自動車運転過失傷害:居酒屋に車 1人死亡、2人重体 飲酒の容疑者逮捕−−横浜 アトム東京法律事務所

毎日新聞 2010年1月30日 東京朝刊

29日午後5時50分ごろ、横浜市緑区鴨居5の居酒屋「梧(あおぎり)」に軽乗用車が突っ込み、同区白山1の会社員、野表(のおもて)茂男さん(55)ら男性客3人がはねられた。
野表さんは頭を強く打ち、搬送先の病院で死亡、ほかの2人は腹部を打って重体。
神奈川県警緑署は、車を運転していた同県大和市つきみ野2、自称コンサルタント業、小坂泰男容疑者(44)を自動車運転過失傷害の疑いで現行犯逮捕した。
 同署によると、野表さんは同僚3人と訪れ、うち横浜市港北区新羽町、佐古篤さん(17)と川崎市幸区幸町4、菅井茂さん(57)が重体。
車は県道をはさんで向かいの駐車場を出て居酒屋に突っ込んだという。
小坂容疑者の呼気1リットル中0・7ミリグラムのアルコールが検出され、同署は自動車運転過失致死傷容疑などに切り替えて調べる。
(引用元:http://mainichi.jp/select/jiken/news/20100130ddm041040107000c.html)


 自動車運転過失致死傷は7年以下の懲役若しくは禁錮又は100万円以下の罰金に処せられます。

 酒を飲んでいた点で酒気帯び運転又は酒酔い運転という道路交通法上の刑罰を受ける可能性があります。危険運転致傷罪が成立すれば、道路交通法の罪は成立しません。

 小坂容疑者は、軽自動車を運転して居酒屋店舗に突っ込んでいるので、過失による建造物損壊罪が成立し、6月以下の懲役又は10万円以下の罰金に処せられることもあります。

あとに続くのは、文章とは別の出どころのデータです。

(** [remove_io_trans] clears exactly the double words covering the
    range; every other address keeps its own user data and the list of pages
    stays sorted and aligned. *)
Theorem remove_io_trans_correct mbase size s d :
  io (mmu s) = Some d -> io_ok (io_pages d) -> 0 <= mbase < 2 ^ 32 -> 0 <= size < 2 ^ 31 - 14 ->
  io_hi mbase size <= 2 ^ 32 ->
  exists s' l', remove_io_trans mbase size s = Some (0, s') /\
    io (mmu s') = Some (set_io_pages l' d) /\ io_ok l' /\
    forall a, 0 <= a < 2 ^ 32 -> usr_at l' a =
      if decide (io_lo mbase <= a < io_hi mbase size) then 0 else usr_at (io_pages d) a.
Proof.
  intros Hd Hok Hm Hs Hhi. unfold remove_io_trans. rewrite io_align_spec by done.
  assert (0 <= io_lo mbase <= mbase /\ io_lo mbase mod 8 = 0 /\ io_lo mbase <= io_hi mbase size /\
    io_hi mbase size mod 8 = 0) as (L1 & L2 & L3 & L4).
  { unfold io_lo, io_hi. Z.to_euclidean_division_equations. lia. }
  destruct (remove_io_loop_ok (fun a => a) (io_fuel (io_hi mbase size - io_lo mbase)) (io_lo mbase)
    (io_hi mbase size - io_lo mbase) s d) as (s' & l' & E1 & E2 & E3 & E4 & _); try done; try lia.
  - rewrite Zminus_mod, L2, L4. done.
  - unfold io_fuel. rewrite Nat2Z.inj_succ, Z2Nat.id by (Z.to_euclidean_division_equations; lia). lia.
  - unfold io_fuel. lia.
  - exists s', l'. rewrite u32_small in E1 by lia. split; [done|]. split; [done|]. split; [done|].
    intros a Ha. rewrite E4 by done. by rewrite Zplus_minus.
Qed.

(** Two devices in one page, and a third one across two pages *)
Definition io_demo : kvars :=
  set_oracle [0x9000; 0xa000]
    (upd_mmu (set_io (Some (IoData 0x700 [] 0
      [IoPage 0x800 IO_PAGE_MAGIC_1 IO_PAGE_MAGIC_2 0x800 0xf3000000
         (<[3%nat := 7]> (replicate 512 0))]))) kv0).

Lemma io_demo_ok : io_ok [IoPage 0x800 IO_PAGE_MAGIC_1 IO_PAGE_MAGIC_2 0x800 0xf3000000
                            (<[3%nat := 7]> (replicate 512 0))].
Proof.
  split; [repeat constructor|]. apply list.Forall_singleton. split; [done|].
  cbn [io_usr]. by rewrite length_insert.
Qed.

Lemma add_io_trans_correct_witness :
  exists s' l', add_io_trans (fun a => a) 0xf3000ffc 8 9 io_demo = Some (0, s') /\ io_ok l' /\
    usr_at l' 0xf3001004 = 9 /\ usr_at l' 0xf300001c = 7.
Proof.
  destruct (add_io_trans_correct (fun a => a) 0xf3000ffc 8 9 io_demo _ eq_refl io_demo_ok)
    as (s' & l' & E1 & _ & E3 & E4).
  - split; [discriminate|reflexivity].
  - split; [discriminate|reflexivity].
  - discriminate.
  - intros x Hx. repeat (apply elem_of_cons in Hx as [->|Hx]; [discriminate|]). by apply not_elem_of_nil in Hx.
  - discriminate.
  - exists s', l'. split; [exact E1|]. split; [exact E3|].
    split; (rewrite E4; [reflexivity|split; [discriminate|reflexivity]]).
Defined.

Lemma remove_io_trans_correct_witness :
  exists s' l', remove_io_trans 0xf3000018 4 io_demo = Some (0, s') /\ io_ok l' /\
    usr_at l' 0xf300001c = 0.
Proof.
  destruct (remove_io_trans_correct 0xf3000018 4 io_demo _ eq_refl io_demo_ok)
    as (s' & l' & E1 & _ & E3 & E4).
  - split; [discriminate|reflexivity].
  - split; [discriminate|reflexivity].
  - discriminate.
  - exists s', l'. split; [exact E1|]. split; [exact E3|].
    rewrite E4; [reflexivity|split; [discriminate|reflexivity]].
Defined.

End MmuIo.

 建造物損壊罪は、刑法260条で規定し、5年以下の懲役に処するとありますが、自動車運転中の過失による建造物損壊は、道路交通法116条に規定されています。

 実務では車両には損害保険が加入されているので、被害者の損害が確実に填補されることや自動車を運転して建物を壊すときには何らかの犯罪行為を伴うことが多く、その犯罪行為で処罰すれば刑事政策の目的は達成できることから過失による建造物損壊で処罰されることはあまりないようです。

 刑法54条1項は、「1個の行為が2個以上の罪名に触れ、又は犯罪の手段若しくは結果である行為が他の罪名に触れるときは、そのもっとも重い刑により処断する。」と規定しているので、この事件では自動車運転過失傷害、自動車運転過失致死、酒気帯び運転又は酒酔い運転が成立し、これらの罪のうち自動車運転過失致死がもっとも重いので、自動車運転過失致死の7年以下の懲役で処罰されることになります。
 もちろん、捜査の結果、危険運転致死傷罪が成立すれば、この罪で処罰されます。